Gros: "Bayerns Volksbanken und Raiffeisenbanken sind kerngesund" / Bilanzpressegespräch zum Geschäftsjahr 2017
Geschrieben am 14-03-2018 |
München (ots) - Die bayerischen Volksbanken und Raiffeisenbanken
sind 2017 im Kundengeschäft deutlich gewachsen und haben Marktanteile
dazugewonnen. Besonders rund lief das Kreditgeschäft mit dem
Mittelstand, wie Jürgen Gros, Präsident des Genossenschaftsverbands
Bayern (GVB), beim Bilanzpressegespräch in München deutlich machte.

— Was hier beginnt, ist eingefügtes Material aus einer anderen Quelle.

(** A reply to a handle that is neither a read in flight nor gated. *)
Lemma ungated_reply_inv b sh rq q ac pn st nd k pins f aw r header payload :
  inv b (mkSys sh rq q ac pn RP_Idle st nd k pins) f aw ->
  parse_reply header = Ok r -> sh_inflight sh !! rp_handle r = None ->
  sh_gate sh !! rp_handle r = None ->
  inv b (mkSys sh rq q ac pn RP_Idle st nd (kernel_receive k header payload) pins) f aw.
Proof.
  intros Hi Hparse Hin Hgate. pose proof Hi as [Hg Hr Hw Hp Hf]. cbn in Hg, Hr, Hw, Hp, Hf.
  unfold kernel_receive. rewrite Hparse.
  destruct (k_out k !! rp_handle r) as [[a o|i|]|] eqn:Ho; [| | |done].
  - destruct (rd_out _ _ _ _ _ _ Hr _ _ _ Ho) as [[? ?]|(? & ? & ? & ?)]; congruence.
  - destruct (ga_out _ _ _ _ _ _ Hg _ _ Ho) as [[_ ?]|(n & j & _ & Hn & Hh)]; [congruence|].
    destruct (ga_pipe _ _ _ _ _ _ Hg _ _ Hn) as (_ & _ & s & Hs & _). congruence.
  - split; cbn; try done.
    + eapply (gate_inv_ungated _ _ _ _ _ _ _ (rp_handle r) Hg); cbn; try done.
      * intros h' Hne. by rewrite lookup_delete_ne.
      * intros i. by rewrite lookup_delete_eq.
    + eapply (read_inv_other _ _ _ _ _ _ _ (rp_handle r) Hr); cbn; try done.
      * intros h' Hne. by rewrite lookup_delete_ne.
      * intros a o. by rewrite Ho.
      * intros a o. by rewrite lookup_delete_eq.
Qed.

(** The reply of a gated write whose pin was released, from the host or out
    of the stash. *)
Lemma pass_inv b sh rq q ac pn st nd k pins f aw h hdr payload :
  inv b (mkSys sh rq q ac pn RP_Idle st nd k pins) f aw ->
  parse_reply hdr = Ok (mkReplyHeader 0 h) -> sh_gate sh !! h = Some PS_Ok ->
  inv b (mkSys (with_gate sh (delete h (sh_gate sh))) rq q ac pn RP_Idle st nd
           (kernel_receive k hdr payload) pins) f aw.
Proof.
  intros [Hg Hr Hw Hp Hf] Hparse Hok. cbn in *.
  destruct (ga_gate _ _ _ _ _ _ Hg _ _ Hok) as [i Ho].
  unfold kernel_receive. rewrite Hparse. cbn [rp_handle rp_error]. rewrite Ho.
  split; cbn; try done.
  - eapply gate_inv_pass; cbn; try done. eauto.
  - eapply (read_inv_other _ _ _ _ _ _ _ h Hr); cbn; try done.
    + intros h' Hne. by rewrite lookup_delete_ne.
    + intros a o. by rewrite Ho.
    + intros a o. by rewrite lookup_delete_eq.
Qed.

(** A stash entry can be dropped. *)
Lemma unstash_inv b sh rq q ac pn rp st st' nd k pins f aw :
  inv b (mkSys sh rq q ac pn rp st nd k pins) f aw -> st' ⊆ st ->
  inv b (mkSys sh rq q ac pn rp st' nd k pins) f aw.
Proof.
  intros [Hg Hr Hw Hp Hf] Hsub. cbn in *. split; cbn; try done. split; try apply Hg.
  - intros h hdr Hl. eapply ga_stash; [done|]. by eapply lookup_weaken.
  - intros h hdr Hl. eapply ga_nudge; [done|]. by eapply lookup_weaken.
Qed.
Lemma flush_inv b order sh rq q ac pn st nd k pins f aw st' gate' k' :
  inv b (mkSys sh rq q ac pn RP_Idle st nd k pins) f aw ->
  flush_stashed order st (sh_gate sh) k = Ok (st', gate', k') ->
  inv b (mkSys (with_gate sh gate') rq q ac pn RP_Idle st' nd k' pins) f aw /\
  st' ⊆ st /\
  (forall h, sh_gate sh !! h = Some PS_Pending -> gate' !! h = Some PS_Pending) /\
  (forall h hdr, h ∈ order -> st' !! h = Some hdr -> gate' !! h = Some PS_Pending).
Proof.
  revert sh st k. induction order as [|h order IH]; intros sh st k Hi Hf; cbn [flush_stashed] in Hf.
  { injection Hf as <- <- <-. destruct sh. split_and!; [done|done|done|].
    intros h hdr Hin. by apply not_elem_of_nil in Hin. }
  unfold gate_check in Hf. destruct (sh_gate sh !! h) as [[| |e]|] eqn:Eg; try done.
  - destruct (IH sh st k Hi Hf) as (Hi' & Hsub & Hp & Hall). split_and!; [done|done|done|].
    intros h' hdr [->|Hin]%elem_of_cons; [by auto|eauto].
  - destruct (st !! h) as [hdr|] eqn:Est; [|done].
    pose proof (ga_stash _ _ _ _ _ _ (in_gate _ _ _ _ Hi) _ _ Est) as Hparse.
    pose proof (pass_inv _ _ _ _ _ _ _ _ _ _ _ _ _ _ [] Hi Hparse Eg) as Hi1.
    apply (unstash_inv _ _ _ _ _ _ _ _ (delete h st)) in Hi1; [|apply delete_subseteq].
    destruct (IH _ _ _ Hi1 Hf) as (Hi' & Hsub & Hp & Hall). split_and!.
    + done.
    + etrans; [done|apply delete_subseteq].
    + intros h' Hh'. apply Hp. cbn. rewrite lookup_delete_ne; [done|]. congruence.
    + intros h' hdr' [->|Hin]%elem_of_cons Hst'; [|eauto].
      exfalso. pose proof (lookup_weaken _ _ _ _ Hst' Hsub) as Hd.
      by rewrite lookup_delete_eq in Hd.
Qed.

Das ausgeweitete Geschäftsvolumen führte in Kombination mit höheren
Provisionserträgen und Kosteneinsparungen zu einer
Ergebnisverbesserung. "Den Volksbanken und Raiffeisenbanken im
Freistaat ist es 2017 gelungen, eine Antwort auf das herausfordernde
Niedrigzinsumfeld zu finden", kommentierte Gros das Zahlenwerk.
Marktbearbeitung im Firmenkundengeschäft zahlt sich aus
Das Volumen der ausgereichten Kredite steigerten die Institute um
5,3 Mrd. Euro (5,8 Prozent) auf 96,5 Mrd. Euro. Während die Dynamik
bei den Privatkunden mit einem Plus von 2,0 Mrd. Euro (4,4 Prozent)
auf 47,0 Mrd. Euro im Vorjahresvergleich leicht nachließ, erwies sich
das Firmenkundensegment mit einem Zuwachs von 3,2 Mrd. Euro (7,4
Prozent) auf 46,3 Mrd. Euro als Wachstumstreiber. Das war nicht
allein die Folge der guten Konjunktur, sondern auch das Resultat
einer intensiveren Marktbearbeitung, wie Gros hervorhob. Den
Marktanteil im Firmenkundengeschäft konnten die bayerischen
Volksbanken und Raiffeisenbanken um 0,6 Prozentpunkte auf 20,0
Prozent ausweiten.
Der GVB-Präsident warnte davor, die hohe Investitionsneigung der
Betriebe durch eine Verschärfung regulatorischer Vorschriften
abzuwürgen. Als eine Gefahr nannte er in diesem Zusammenhang die
anstehende Umsetzung der überarbeiteten Basel-III-Regeln. Diese
beinhalteten Formulierungen, die kleineren Instituten die
Darlehensvergabe erheblich erschweren könnten. Schlimmstenfalls
drohten ihnen um bis zu ein Drittel höhere Kapitalaufschläge bei
Firmenkrediten, während die Anforderungen für Großbanken unverändert
blieben. "Das ist Strukturpolitik zulasten regionaler Kreditinstitute
und des Mittelstands in Bayern", stellte Gros fest. Er sprach sich
für Regelungen aus, die den mittelständischen Wirtschaftsstrukturen
und der Bedeutung der Regionalbanken für die Unternehmensfinanzierung
in Deutschland gerecht werden.
Wachstumsrate im Einlagengeschäft liegt im langjährigen
Durchschnitt
Im Einlagengeschäft konnten die bayerischen Volksbanken und
Raiffeisenbanken ebenfalls das Volumen ausweiten. Der Bestand an
verwalteten Kundengeldern legte im Vorjahresvergleich um 4,1 Mrd.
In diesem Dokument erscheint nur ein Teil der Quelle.